- _TASK DETAILS_:
Of the entries below, return exactly those lines that fall between the one containing "(* ===== verification/Display.v ===== *)" and the one containing "Lemma unhex_hex_digit n", the two end lines included.

- _Collected data_:
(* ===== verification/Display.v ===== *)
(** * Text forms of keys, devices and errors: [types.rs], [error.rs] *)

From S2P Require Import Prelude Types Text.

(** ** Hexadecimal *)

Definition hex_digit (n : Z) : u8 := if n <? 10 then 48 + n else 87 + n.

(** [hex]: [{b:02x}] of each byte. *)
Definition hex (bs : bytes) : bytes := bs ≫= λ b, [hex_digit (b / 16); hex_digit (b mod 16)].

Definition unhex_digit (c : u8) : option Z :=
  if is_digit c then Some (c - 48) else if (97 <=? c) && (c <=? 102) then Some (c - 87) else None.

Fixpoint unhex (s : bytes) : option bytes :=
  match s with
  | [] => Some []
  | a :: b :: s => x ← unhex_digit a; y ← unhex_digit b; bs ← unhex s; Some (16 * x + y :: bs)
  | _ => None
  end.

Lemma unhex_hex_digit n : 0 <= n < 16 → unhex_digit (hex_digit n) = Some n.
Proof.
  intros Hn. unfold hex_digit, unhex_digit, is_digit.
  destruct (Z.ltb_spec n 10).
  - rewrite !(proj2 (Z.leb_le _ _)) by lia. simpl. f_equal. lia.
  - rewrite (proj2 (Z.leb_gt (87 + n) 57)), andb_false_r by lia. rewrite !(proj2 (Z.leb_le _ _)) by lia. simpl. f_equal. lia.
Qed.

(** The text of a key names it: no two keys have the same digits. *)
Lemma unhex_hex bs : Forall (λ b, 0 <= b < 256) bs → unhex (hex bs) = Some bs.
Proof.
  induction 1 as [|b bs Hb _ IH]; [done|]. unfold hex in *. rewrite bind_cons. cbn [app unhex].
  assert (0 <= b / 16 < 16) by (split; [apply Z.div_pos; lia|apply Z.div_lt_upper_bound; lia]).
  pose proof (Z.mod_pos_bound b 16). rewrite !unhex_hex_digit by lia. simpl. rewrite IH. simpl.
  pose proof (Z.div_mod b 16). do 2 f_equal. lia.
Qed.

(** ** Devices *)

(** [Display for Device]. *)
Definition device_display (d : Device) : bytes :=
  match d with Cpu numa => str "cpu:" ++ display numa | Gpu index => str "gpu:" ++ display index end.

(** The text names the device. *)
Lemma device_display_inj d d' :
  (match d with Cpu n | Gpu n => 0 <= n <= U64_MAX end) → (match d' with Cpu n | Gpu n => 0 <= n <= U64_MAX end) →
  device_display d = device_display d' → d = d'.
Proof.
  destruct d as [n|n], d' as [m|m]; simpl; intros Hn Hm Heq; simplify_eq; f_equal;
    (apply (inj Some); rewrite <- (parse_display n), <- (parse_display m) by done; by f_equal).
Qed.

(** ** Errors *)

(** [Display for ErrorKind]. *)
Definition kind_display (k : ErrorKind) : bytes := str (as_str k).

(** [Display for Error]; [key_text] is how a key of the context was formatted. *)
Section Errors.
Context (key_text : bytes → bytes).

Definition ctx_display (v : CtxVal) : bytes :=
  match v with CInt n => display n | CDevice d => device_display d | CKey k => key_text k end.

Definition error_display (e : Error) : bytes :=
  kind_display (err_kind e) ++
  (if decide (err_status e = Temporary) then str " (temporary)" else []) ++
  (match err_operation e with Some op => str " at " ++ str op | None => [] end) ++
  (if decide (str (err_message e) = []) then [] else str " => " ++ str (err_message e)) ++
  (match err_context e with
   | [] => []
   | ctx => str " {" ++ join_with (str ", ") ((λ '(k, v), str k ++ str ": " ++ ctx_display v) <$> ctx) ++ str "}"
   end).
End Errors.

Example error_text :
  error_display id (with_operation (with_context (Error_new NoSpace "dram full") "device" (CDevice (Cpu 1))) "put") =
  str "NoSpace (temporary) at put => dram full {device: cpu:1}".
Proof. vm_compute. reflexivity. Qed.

...

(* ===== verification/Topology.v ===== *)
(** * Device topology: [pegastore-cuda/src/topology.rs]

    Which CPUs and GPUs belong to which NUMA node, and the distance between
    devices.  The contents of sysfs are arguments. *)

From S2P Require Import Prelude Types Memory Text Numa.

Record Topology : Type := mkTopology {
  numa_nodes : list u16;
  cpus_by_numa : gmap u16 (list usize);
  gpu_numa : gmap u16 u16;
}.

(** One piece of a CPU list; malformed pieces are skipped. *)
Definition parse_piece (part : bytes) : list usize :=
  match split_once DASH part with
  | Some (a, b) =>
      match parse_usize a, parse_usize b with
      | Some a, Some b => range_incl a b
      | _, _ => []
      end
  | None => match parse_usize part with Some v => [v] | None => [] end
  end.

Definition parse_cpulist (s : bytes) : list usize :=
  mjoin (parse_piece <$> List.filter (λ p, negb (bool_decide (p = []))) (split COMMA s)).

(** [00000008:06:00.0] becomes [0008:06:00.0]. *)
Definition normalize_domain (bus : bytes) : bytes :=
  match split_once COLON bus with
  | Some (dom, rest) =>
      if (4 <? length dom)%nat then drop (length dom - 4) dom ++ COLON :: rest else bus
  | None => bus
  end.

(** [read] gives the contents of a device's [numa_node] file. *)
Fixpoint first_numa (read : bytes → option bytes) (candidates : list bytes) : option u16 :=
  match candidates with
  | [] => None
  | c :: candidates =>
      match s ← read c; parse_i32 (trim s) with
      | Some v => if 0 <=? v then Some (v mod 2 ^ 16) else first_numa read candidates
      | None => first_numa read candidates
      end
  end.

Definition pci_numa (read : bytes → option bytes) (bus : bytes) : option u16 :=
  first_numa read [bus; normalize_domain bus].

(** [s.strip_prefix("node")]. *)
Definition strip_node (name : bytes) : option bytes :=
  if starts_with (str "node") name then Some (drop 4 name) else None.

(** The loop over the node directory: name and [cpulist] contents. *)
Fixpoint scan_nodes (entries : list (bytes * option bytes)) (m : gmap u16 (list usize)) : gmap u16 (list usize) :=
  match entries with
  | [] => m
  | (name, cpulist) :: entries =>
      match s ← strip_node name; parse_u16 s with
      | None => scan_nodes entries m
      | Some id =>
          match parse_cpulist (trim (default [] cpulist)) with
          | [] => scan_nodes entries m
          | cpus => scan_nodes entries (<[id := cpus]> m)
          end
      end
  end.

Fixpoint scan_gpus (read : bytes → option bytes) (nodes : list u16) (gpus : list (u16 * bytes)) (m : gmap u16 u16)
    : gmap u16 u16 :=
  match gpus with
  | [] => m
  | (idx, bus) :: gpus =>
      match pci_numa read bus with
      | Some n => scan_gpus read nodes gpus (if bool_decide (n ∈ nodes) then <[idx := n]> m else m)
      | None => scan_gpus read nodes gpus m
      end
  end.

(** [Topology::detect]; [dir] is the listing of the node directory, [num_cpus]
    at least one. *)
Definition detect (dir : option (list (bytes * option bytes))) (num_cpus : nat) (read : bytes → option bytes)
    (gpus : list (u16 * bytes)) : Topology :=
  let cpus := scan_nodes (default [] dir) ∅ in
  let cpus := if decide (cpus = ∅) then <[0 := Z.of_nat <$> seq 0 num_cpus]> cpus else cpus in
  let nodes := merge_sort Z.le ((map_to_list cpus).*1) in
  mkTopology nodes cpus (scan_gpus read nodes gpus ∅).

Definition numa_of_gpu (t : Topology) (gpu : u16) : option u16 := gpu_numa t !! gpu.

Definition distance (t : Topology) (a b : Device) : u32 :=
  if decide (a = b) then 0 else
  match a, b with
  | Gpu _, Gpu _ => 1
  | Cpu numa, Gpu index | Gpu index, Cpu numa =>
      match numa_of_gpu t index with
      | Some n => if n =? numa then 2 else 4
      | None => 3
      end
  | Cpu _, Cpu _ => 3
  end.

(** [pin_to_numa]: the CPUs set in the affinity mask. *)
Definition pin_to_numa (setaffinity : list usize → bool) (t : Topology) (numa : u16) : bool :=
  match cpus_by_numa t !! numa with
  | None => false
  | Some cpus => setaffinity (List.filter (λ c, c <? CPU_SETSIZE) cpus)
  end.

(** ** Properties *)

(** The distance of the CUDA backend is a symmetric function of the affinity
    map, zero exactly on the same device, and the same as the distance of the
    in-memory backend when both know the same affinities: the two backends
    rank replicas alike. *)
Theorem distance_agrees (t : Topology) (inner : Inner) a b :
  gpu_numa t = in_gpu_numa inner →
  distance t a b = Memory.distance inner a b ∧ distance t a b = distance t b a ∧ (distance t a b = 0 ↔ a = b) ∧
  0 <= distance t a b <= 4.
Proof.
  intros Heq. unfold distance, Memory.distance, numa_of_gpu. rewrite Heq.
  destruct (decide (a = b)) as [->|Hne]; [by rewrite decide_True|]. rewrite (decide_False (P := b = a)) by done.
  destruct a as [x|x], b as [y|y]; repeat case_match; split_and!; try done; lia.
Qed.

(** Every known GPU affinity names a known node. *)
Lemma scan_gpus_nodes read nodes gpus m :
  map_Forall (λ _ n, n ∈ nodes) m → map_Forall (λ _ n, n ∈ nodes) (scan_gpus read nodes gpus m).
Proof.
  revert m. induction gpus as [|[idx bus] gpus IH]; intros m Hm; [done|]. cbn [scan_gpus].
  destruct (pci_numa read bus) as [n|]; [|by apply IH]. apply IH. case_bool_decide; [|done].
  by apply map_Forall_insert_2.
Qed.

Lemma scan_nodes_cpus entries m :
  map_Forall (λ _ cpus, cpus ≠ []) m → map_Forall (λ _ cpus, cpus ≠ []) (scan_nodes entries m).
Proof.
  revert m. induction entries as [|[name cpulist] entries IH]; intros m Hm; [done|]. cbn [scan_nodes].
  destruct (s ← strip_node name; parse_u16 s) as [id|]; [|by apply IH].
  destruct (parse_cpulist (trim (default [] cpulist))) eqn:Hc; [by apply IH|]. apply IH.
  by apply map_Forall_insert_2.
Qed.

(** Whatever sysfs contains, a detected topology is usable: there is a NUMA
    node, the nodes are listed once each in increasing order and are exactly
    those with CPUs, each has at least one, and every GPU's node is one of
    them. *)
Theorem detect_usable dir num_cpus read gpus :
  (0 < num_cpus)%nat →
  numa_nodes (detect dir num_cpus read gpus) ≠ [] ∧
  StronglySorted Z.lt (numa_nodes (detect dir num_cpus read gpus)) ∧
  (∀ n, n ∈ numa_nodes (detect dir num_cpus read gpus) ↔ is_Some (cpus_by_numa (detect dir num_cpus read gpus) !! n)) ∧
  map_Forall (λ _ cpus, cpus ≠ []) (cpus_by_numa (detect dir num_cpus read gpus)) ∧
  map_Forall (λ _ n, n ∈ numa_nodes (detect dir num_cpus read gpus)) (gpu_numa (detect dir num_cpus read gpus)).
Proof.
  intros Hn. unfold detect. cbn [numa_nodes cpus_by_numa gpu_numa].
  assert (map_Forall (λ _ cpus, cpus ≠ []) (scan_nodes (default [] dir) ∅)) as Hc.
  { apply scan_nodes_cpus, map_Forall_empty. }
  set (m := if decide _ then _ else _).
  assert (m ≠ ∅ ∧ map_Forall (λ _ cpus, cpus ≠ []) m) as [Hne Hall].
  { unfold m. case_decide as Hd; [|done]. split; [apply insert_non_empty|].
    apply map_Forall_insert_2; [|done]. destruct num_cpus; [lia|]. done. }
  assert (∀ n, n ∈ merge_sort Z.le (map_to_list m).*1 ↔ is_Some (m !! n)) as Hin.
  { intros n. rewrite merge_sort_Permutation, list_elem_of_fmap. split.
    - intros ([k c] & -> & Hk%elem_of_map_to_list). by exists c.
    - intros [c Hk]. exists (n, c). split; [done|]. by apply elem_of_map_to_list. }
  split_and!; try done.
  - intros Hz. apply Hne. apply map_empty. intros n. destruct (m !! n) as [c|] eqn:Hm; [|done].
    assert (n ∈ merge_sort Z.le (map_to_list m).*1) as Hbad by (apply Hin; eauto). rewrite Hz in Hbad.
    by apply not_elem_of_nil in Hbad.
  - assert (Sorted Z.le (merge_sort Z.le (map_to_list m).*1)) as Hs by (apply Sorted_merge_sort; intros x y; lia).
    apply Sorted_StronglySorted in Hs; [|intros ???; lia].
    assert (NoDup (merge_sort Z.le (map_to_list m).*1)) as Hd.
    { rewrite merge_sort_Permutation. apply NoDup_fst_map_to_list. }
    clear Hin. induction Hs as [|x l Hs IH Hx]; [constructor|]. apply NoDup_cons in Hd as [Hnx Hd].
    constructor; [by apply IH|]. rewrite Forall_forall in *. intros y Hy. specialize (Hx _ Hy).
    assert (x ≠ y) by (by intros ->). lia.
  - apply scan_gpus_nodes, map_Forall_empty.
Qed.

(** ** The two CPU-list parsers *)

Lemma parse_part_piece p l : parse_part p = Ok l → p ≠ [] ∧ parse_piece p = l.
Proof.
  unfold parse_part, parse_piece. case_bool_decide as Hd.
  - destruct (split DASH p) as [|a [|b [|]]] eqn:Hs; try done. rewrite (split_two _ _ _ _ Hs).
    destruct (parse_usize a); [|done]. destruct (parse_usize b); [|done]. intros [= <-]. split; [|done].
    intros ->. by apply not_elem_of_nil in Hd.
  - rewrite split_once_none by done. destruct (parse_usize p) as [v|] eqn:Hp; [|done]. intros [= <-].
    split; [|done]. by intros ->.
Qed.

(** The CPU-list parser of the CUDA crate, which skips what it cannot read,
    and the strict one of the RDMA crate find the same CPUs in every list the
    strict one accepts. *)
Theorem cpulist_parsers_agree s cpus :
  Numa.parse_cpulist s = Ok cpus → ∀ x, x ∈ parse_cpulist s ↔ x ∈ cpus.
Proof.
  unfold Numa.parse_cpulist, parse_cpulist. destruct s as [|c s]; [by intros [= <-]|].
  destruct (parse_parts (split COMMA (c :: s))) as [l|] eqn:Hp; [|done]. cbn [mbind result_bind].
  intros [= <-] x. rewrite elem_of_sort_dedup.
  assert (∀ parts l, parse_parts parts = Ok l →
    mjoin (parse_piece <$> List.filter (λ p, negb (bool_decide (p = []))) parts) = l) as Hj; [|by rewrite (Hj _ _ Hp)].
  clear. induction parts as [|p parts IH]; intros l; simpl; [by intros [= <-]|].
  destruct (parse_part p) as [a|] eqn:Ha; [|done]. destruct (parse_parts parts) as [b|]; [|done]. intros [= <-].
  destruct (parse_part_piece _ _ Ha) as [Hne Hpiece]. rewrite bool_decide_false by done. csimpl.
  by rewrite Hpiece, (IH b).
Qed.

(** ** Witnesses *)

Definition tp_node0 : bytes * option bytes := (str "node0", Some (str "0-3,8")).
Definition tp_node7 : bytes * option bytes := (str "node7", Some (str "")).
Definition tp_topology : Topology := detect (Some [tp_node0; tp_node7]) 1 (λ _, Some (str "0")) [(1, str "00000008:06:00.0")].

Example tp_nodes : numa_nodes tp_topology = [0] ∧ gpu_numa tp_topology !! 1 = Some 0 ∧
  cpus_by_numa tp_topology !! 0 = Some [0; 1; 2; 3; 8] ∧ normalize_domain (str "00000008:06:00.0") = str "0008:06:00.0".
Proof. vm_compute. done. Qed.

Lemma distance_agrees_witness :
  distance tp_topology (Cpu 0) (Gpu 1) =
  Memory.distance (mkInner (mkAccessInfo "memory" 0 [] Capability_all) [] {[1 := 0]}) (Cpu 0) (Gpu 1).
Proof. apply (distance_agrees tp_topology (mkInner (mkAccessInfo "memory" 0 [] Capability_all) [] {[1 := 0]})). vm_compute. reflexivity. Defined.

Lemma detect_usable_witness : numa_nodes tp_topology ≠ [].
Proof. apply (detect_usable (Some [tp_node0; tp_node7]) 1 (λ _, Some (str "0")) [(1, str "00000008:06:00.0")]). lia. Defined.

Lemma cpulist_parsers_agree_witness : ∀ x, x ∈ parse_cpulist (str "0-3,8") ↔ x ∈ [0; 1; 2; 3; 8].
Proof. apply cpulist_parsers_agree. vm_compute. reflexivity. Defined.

- _THE COMPLETED TASK_:
(* ===== verification/Display.v ===== *)
(** * Text forms of keys, devices and errors: [types.rs], [error.rs] *)

From S2P Require Import Prelude Types Text.

(** ** Hexadecimal *)

Definition hex_digit (n : Z) : u8 := if n <? 10 then 48 + n else 87 + n.

(** [hex]: [{b:02x}] of each byte. *)
Definition hex (bs : bytes) : bytes := bs ≫= λ b, [hex_digit (b / 16); hex_digit (b mod 16)].

Definition unhex_digit (c : u8) : option Z :=
  if is_digit c then Some (c - 48) else if (97 <=? c) && (c <=? 102) then Some (c - 87) else None.

Fixpoint unhex (s : bytes) : option bytes :=
  match s with
  | [] => Some []
  | a :: b :: s => x ← unhex_digit a; y ← unhex_digit b; bs ← unhex s; Some (16 * x + y :: bs)
  | _ => None
  end.

Lemma unhex_hex_digit n : 0 <= n < 16 → unhex_digit (hex_digit n) = Some n.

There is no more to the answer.